Potosi is located about 150 kilometres southwest of the ‘white city’ of Sucre. The main attraction of the city – once the largest and richest place on the entire continent of America – is the silver mine of the Cerro Rico. Over the centuries, approximately 60,000 tons of silver has been mined. The mines are still in use but no longer for silver.
Potosi was founded in 1546 after the discovery of silver in the Cerro Rico. The mines that were then built are the richest in the history of the world. According to reports, the silver from the Spanish silver fleet, which was taken over by Dutchman Piet Hein, also comes from Potosí.
Part of the wealth of the mines was used to build beautiful Baroque churches and monasteries. The Spaniards mainly put the local population and African slaves to work in the mines. Over the centuries, an estimated five million miners lost their lives.
At the end of the 18th century, beginning of the 19th, the silver mines were exhausted and tin became the most important mineral. Since then, the UNESCO World Heritage Site town has fallen into disrepair. However, the rich history of Potosí is still reflected in its narrow streets, colonial mansions and many churches.
Sightseeing in the city itself
The main attraction of Potosi is the former silver mine. But the city has much more to offer than just the mine. The former royal minting house, Casa de la Moneda, which is now a museum, is well worth a visit!
Another interesting sight is the Monastery of the Carmelite Order (Museum de Santa Teresa). Virgins of 15 years old from rich, well-to-do families came to this monastery and were never allowed to see their families again. Only behind a thick door were they occasionally allowed to talk to the parents. A beautiful museum and a very good tour.
For a fantastic view of the surroundings, you have to go to the Compañia de Jesus. This church is one of the many examples of Mestizo architecture. For a small fee you can climb the bell tower in front of the view.
Visit the mines of Potosi
A visit to the mines, the main attraction of Potosi, is not without controversy. It is a rather shocking experience because the way of working hasn’t really changed since colonial times. The working conditions are really miserable. Most of the miners who often work in the mines for many days in a row, die of silicosis at the age of forty. The approximately 10,000 miners do so because there are no alternatives for them.
We did the tour. It starts with what we consider to be a hilarious visit to the market to buy gifts for the miners. Think of cocoa leaves, cigarettes and even dynamite rods! Then you go into the mines under supervision. Your visit takes about two hours. What makes it special is that you have plenty of opportunity to ask questions to the miners themselves. But because you love them for their work, you give them a gift. By the way, although we speak a bit of Spanish, it is very difficult to understand the answers of the miners. Your guide will then summarise the answer in clearer Spanish or English.

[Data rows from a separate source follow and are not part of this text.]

Definition phase_of (b : label) (m : mlabel) : option phase :=
  let no := Some false in
  let yes := Some true in
  match b with
  | LTop => Some (mk_ph HNone false false false false false no no (Some MLME_STATE_IDLE))
  | LIdle => Some (mk_ph HNone false false false false false no no None)
  | P2p => Some (mk_ph HP2p false false false false false no no (Some MLME_STATE_IDLE))
  | ScLoop | ScStop => Some (mk_ph HScan true false false false false no no (Some MLME_STATE_SCAN))
  | CsStart => Some (mk_ph HConn false false false false false no no (Some MLME_STATE_CONN_SCAN))
  | CsLoop | CsAbort | CsBad | CsOk => Some (mk_ph HConn true false false false false no no (Some MLME_STATE_CONN_SCAN))
  | AuBegin => Some (mk_ph HConn false false false false false yes no (Some MLME_STATE_AUTH))
  | AuLoop | AuStop => Some (mk_ph HConn false true false false false yes no (Some MLME_STATE_AUTH))
  | AsBegin => Some (mk_ph HConn false false false true false yes no (Some MLME_STATE_ASSOC))
  | AsLoop | AsStop => Some (mk_ph HConn false false true true false yes no (Some MLME_STATE_ASSOC))
  | PreLock => Some (mk_ph HConn false false false true true yes no (Some MLME_STATE_ASSOC))
  | CTick | CMsg => let '(h, sc, st) := msg_phase m in Some (mk_ph h sc false false true true yes yes st)
  | Brk => Some (mk_ph HConn false false false false false None None None)
  | ClrWait => Some (mk_ph HConn false false false false false no no None)
  | IbLoop | IbStop | IbMaint0 | IbMaint => None
  end.

Definition owns (h : hold) (s : mlme_info_t) (hs : list Z) : Prop :=
  match h with
  | HNone => hs = [] /\ pconn_msg s = None /\ pscan_msg s = None
  | HP2p => pconn_msg s = None /\ pscan_msg s = None /\ exists m, hs = [m] /\ pp2p_msg s = Some m
  | HScan => pconn_msg s = None /\ exists m, hs = [m] /\ pscan_msg s = Some m /\ tag m s = WF_MLME_TAG_SCAN
  | HConn => pscan_msg s = None /\ exists m, hs = [m] /\ pconn_msg s = Some m /\ tag m s = WF_MLME_TAG_CONN
  | HConnScan => exists m k, hs = [k; m] /\ pconn_msg s = Some m /\ tag m s = WF_MLME_TAG_CONN /\
      pscan_msg s = Some k /\ tag k s = WF_MLME_TAG_SCAN
  | HConnBa => pscan_msg s = None /\ exists m k, hs = [k; m] /\ pconn_msg s = Some m /\ tag m s = WF_MLME_TAG_CONN /\
      pba_rsp_msg s = Some k /\ tag k s = WF_MLME_TAG_ADD_BA_RSP
  end.

Definition is_now {A} (o : option A) (v : A) : Prop := match o with Some x => v = x | None => True end.

(** The node's arrays. *)
Record node_ok (n : node_t) : Prop := {
  no_on : length (ba_on n) = 16%nat;
  no_started : length (ba_started_flag n) = 16%nat;
  no_ssid : (32 <= length (Wi.ssid (wdn n)))%nat;
}.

Fairly at the beginning of the mine is a statue of a kind of guardian angel called ‘El Tio’ (the uncle), who looks more like a devil. The miners sacrifice to the statue because they then enjoy protection.
Not for everyone
The galleries in the mines are narrow and low, sometimes so low that we, as tall Europeans, have to crawl. You also have to climb a lot of steps of ladders. That’s why a visit to the mines is certainly not a recommendation for people who are less agile or are not in good condition. Also if you get claustrophobic easily, a visit to the mine is definitely not recommended.
How to get there
The nearest big city is Sucre, from where there is an hourly bus to Potosí in three hours’ time. A better option might be to share a minibus with other travellers. These are more comfortable and faster. If you come from La Paz, it is best to take the night bus from El Dorado to Sucre. The buses are not very new but comfortable. From the large, new bus station at Potosí it is a 30-minute walk to the city centre. It is better to take the bus or shared taxi.
Where to stay in Potosi
In Potosi, there are quite a few hotels and guesthouses of good quality and price. We stayed in Tukos la Casa Real. At 5 minutes’ walking distance from the square is the cosy eatery Cafe la Plata where you can enjoy good food.